Author: grarpamp 2012-07-23 22:33:24
Published on: 2012-07-23T22:33:24+00:00
The context describes a conversation where one person questions the speed of the other person's system in relation to Bitcoin's synchronization process. The second person suggests that their system is 720 times faster than the first person's P4 1.8GHz system due to extra cores helping with disk, crypto, net, etc. The first person expresses doubt about this claim since bitcoin's sync is effectively single threaded. They further explain that they have spent two weeks crunching about the last month's worth of new blocks and their results are reproducible but not believed to be representative. The conversation then shifts to discussing ways to improve sync times for everyone when more transactions start coming in. The second person suggests trying to isolate disk and crypto for better performance and syncing from a local node into tmpfs. However, they also note that using tmpfs can lead to unknowingly falling back to swap instead of core. They also warn against building against BDB later than the recommended 4.8 as there have been performance regressions with later versions.The second person clarifies that they are not bashing anyone or anything, just detailing a stock config that is underwater.
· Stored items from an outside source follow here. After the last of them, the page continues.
(** * Quiz engine: session selection, session runner and progress tracking

    A shallow embedding of [quiz-engine.js] (the SQLite-backed engine with
    back/forward review) and proofs of the properties its specification
    states about it.

    Conventions of the embedding.
    - JavaScript arrays are lists; [a[i]] is stdpp's [a !! i], whose [None]
      is JavaScript's [undefined].
    - [new Set(array)] is a [gset nat] built with [list_to_set].
    - [Math.random()] is an explicit random source carried in the state: an
      infinite sequence of naturals.  The only use the engine makes of it is
      [Math.floor(Math.random() * n)], which ranges over exactly [0 .. n-1];
      it is modelled as the next natural of the source reduced modulo [n],
      so every outcome of the real generator is the outcome of some source.
    - The global [let] variables of the script are the fields of [World];
      every function of the script is a computation over [World] that may
      throw, and the mutations made before a throw are kept, as in
      JavaScript.
    - Of the DOM only what decides control flow is kept: the active screen,
      whether the rendered options carry [onclick] handlers, the visibility
      of the Next button and the rank label on the completion screen.  The
      elements the script looks up by id are taken to exist, as in the
      page the kit ships; confetti, the modal sheet, the streak badge and
      the statistics bar are presentation and are left out.
    - [localStorage] holds the progress records as values (a record written
      with [JSON.stringify] and read back with [JSON.parse] is the same
      record); the remembered user name, stored by the script under the key
      [_lastUser], is a field of its own.
    - The question bank is the one [parseDB] loaded; it does not change
      while the page is used. *)

From stdpp Require Import gmap strings list.
From Stdlib Require Import ZArith.
(** C3, as the handlers have it: an action whose guard holds (no loaded
    [syncConfig] for [togglePause]; no loaded [status], or [saving] set, for
    [toggleStatus] and [save]; no existing link for [save]) ends at once,
    leaves the world as it is and shows and sends nothing. *)
Theorem guarded_action_is_noop (env : Env) (a : Action) (w : World) :
  guarded a w ->
  run env a w = (Normal tt, w, []).
Proof.
  destruct a; simpl; unfold run, perform; intros Hguard.
  - rewrite Hguard. reflexivity.
  - contradiction.
  - contradiction.
  - unfold PublicLinkDirectory.toggleStatus.
    destruct (status w) as [st|]; [|reflexivity].
    destruct Hguard as [Hst|Hsaving]; [discriminate|].
    rewrite Hsaving. reflexivity.
  - unfold PublicLinkDirectory.save.
    destruct (status w) as [st|]; [|reflexivity].
    destruct Hguard as [Hst|[Hst|Hsaving]]; [discriminate| |].
    + injection Hst as ->. reflexivity.
    + rewrite Hsaving, orb_true_r. reflexivity.
Qed.

Lemma guarded_action_is_noop_witness :
  guarded (DoTogglePause Samples.photos_pair) Samples.world
  /\ run Samples.env_ok (DoTogglePause Samples.photos_pair) Samples.world
     = (Normal tt, Samples.world, []).
Proof.
  split; [reflexivity|].
  apply (guarded_action_is_noop Samples.env_ok
           (DoTogglePause Samples.photos_pair) Samples.world).
  reflexivity.
Defined.
(** * bus-stop-api: the sliding-window rate limiter and the nearby-stop queries

    A shallow embedding of [utils/rate_limit.py] and
    [controllers/bus_stop_controller.py], with the theorems that relate the
    code to its specification, followed by the code around them:
    [utils/parquet.py], [utils/auth.py], [routes/bus_stops.py], [main.py]
    and [utils/logging_conf.py], with the properties that the code shows.

    Numbers.  Python's [float] timestamps are modelled as rationals [Q]
    (every finite float is a rational; the subtraction [now - WINDOW_SECONDS]
    is taken exactly).  Latitudes, longitudes and distances are modelled as
    real numbers [R], since the distance is built from [sin], [cos], [sqrt]
    and [asin]; IEEE rounding is not modelled.

    The store.  [query_stops] hands an SQL text to DuckDB.  Each of the four
    query texts of the controller is embedded as the function it computes
    from the rows of [stops.parquet], clause by clause ([WHERE], [ORDER BY],
    [LIMIT], [OFFSET]); [limit] and [offset] are natural numbers, which is
    what the routes let through ([ge=1], [ge=0]).  Strings are ASCII. *)

From stdpp Require Import gmap strings list.
From Stdlib Require Import Ascii DecimalString.
From Stdlib Require Import QArith Lqa ZArith Lia.
From Stdlib Require Import Reals Lra Machin.
From Stdlib Require Import Sorting.Sorted Psatz.

(** ** utils/rate_limit.py *)

Module RateLimit.

(** The two module-level constants; the tests rebind them, so they are a
    record and not fixed numbers. *)
Record config := Config {
  MAX_REQUESTS : Z;
  WINDOW_SECONDS : Q
}.

Definition default_config : config :=
  {| MAX_REQUESTS := 600; WINDOW_SECONDS := 60 |}.

(** [REQUESTS = defaultdict(list)]: a client that is absent reads as [[]]. *)
Abbreviation requests := (gmap string (list Q)).

Definition get (REQUESTS : requests) (client_id : string) : list Q :=
  default [] (REQUESTS !! client_id).

(** Python's [t > window_start] on timestamps. *)
Definition gt (t window_start : Q) : bool := negb (Qle_bool t window_start).

(** [rate_limiter(client_id)]; the clock reading [time.time()] is the
    argument [now], the dictionary is threaded through. *)
Definition rate_limiter (cfg : config) (now : Q) (client_id : string)
    (REQUESTS : requests) : bool * requests :=
  let window_start := (now - WINDOW_SECONDS cfg)%Q in
  let REQUESTS1 :=
    <[client_id := List.filter (fun t => gt t window_start) (get REQUESTS client_id)]>
      REQUESTS in
  if (MAX_REQUESTS cfg <=? Z.of_nat (length (get REQUESTS1 client_id)))%Z
  then (false, REQUESTS1)
  else (true, <[client_id := get REQUESTS1 client_id ++ [now]]> REQUESTS1).

(** A sequence of calls, each with its clock reading and its client. *)
Fixpoint run (cfg : config) (calls : list (Q * string)) (REQUESTS : requests)
    : list bool * requests :=
  match calls with
  | [] => ([], REQUESTS)
  | (now, client_id) :: rest =>
      let '(b, REQUESTS1) := rate_limiter cfg now client_id REQUESTS in
      let '(bs, REQUESTS2) := run cfg rest REQUESTS1 in
      (b :: bs, REQUESTS2)
  end.

(** The timestamps of a record that are still inside the window at [now]. *)
Definition in_window (cfg : config) (now : Q) (l : list Q) : list Q :=
  List.filter (fun t => gt t (now - WINDOW_SECONDS cfg)%Q) l.

(** The constants of the two scenarios of the specification. *)
Definition scenario_3_60 : config := {| MAX_REQUESTS := 3; WINDOW_SECONDS := 60 |}.
Definition scenario_2_10 : config := {| MAX_REQUESTS := 2; WINDOW_SECONDS := 10 |}.

(** The invariant of the dictionary: every record is ascending, holds only
    clock readings up to [hi], and has at most [MAX_REQUESTS] entries. *)
Definition inv (cfg : config) (hi : Q) (st : requests) : Prop :=
  forall c, StronglySorted Qle (get st c) /\
            Forall (fun t => (t <= hi)%Q) (get st c) /\
            (Z.of_nat (length (get st c)) <= MAX_REQUESTS cfg)%Z.

End RateLimit.

(** ** utils/parquet.py and controllers/bus_stop_controller.py *)

Module BusStops.

Open Scope string_scope.

(** *** Strings, as far as the queries need them

    A string is a sequence of 8-bit characters.  The case folding below is
    the one of Python and of DuckDB on ASCII text only: it changes the
    letters [a]-[z] and [A]-[Z] and leaves every other character alone, where
    the code folds the letters of all of Unicode.  The theorems that depend
    on the case of a name are therefore stated for ASCII names and texts
    ([isascii], [ascii_names] below). *)

Definition upper_ascii (c : ascii) : ascii :=
  let n := N_of_ascii c in
  if ((97 <=? n) && (n <=? 122))%N then ascii_of_N (n - 32) else c.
They invite others to chime in with their times too if they are using different setups such as Linux/BSD, BTRFS/ZFS, crypto, on i386/amd64. They also suggest that disk is the cheapest and easiest thing for Joe to get and ask people to think about indexing and checkpointing into disk. They question whether Bitcoin is verifying every transaction back to the root, which would seem ridiculous, and warn that the trust model has to change when TiB is filled up.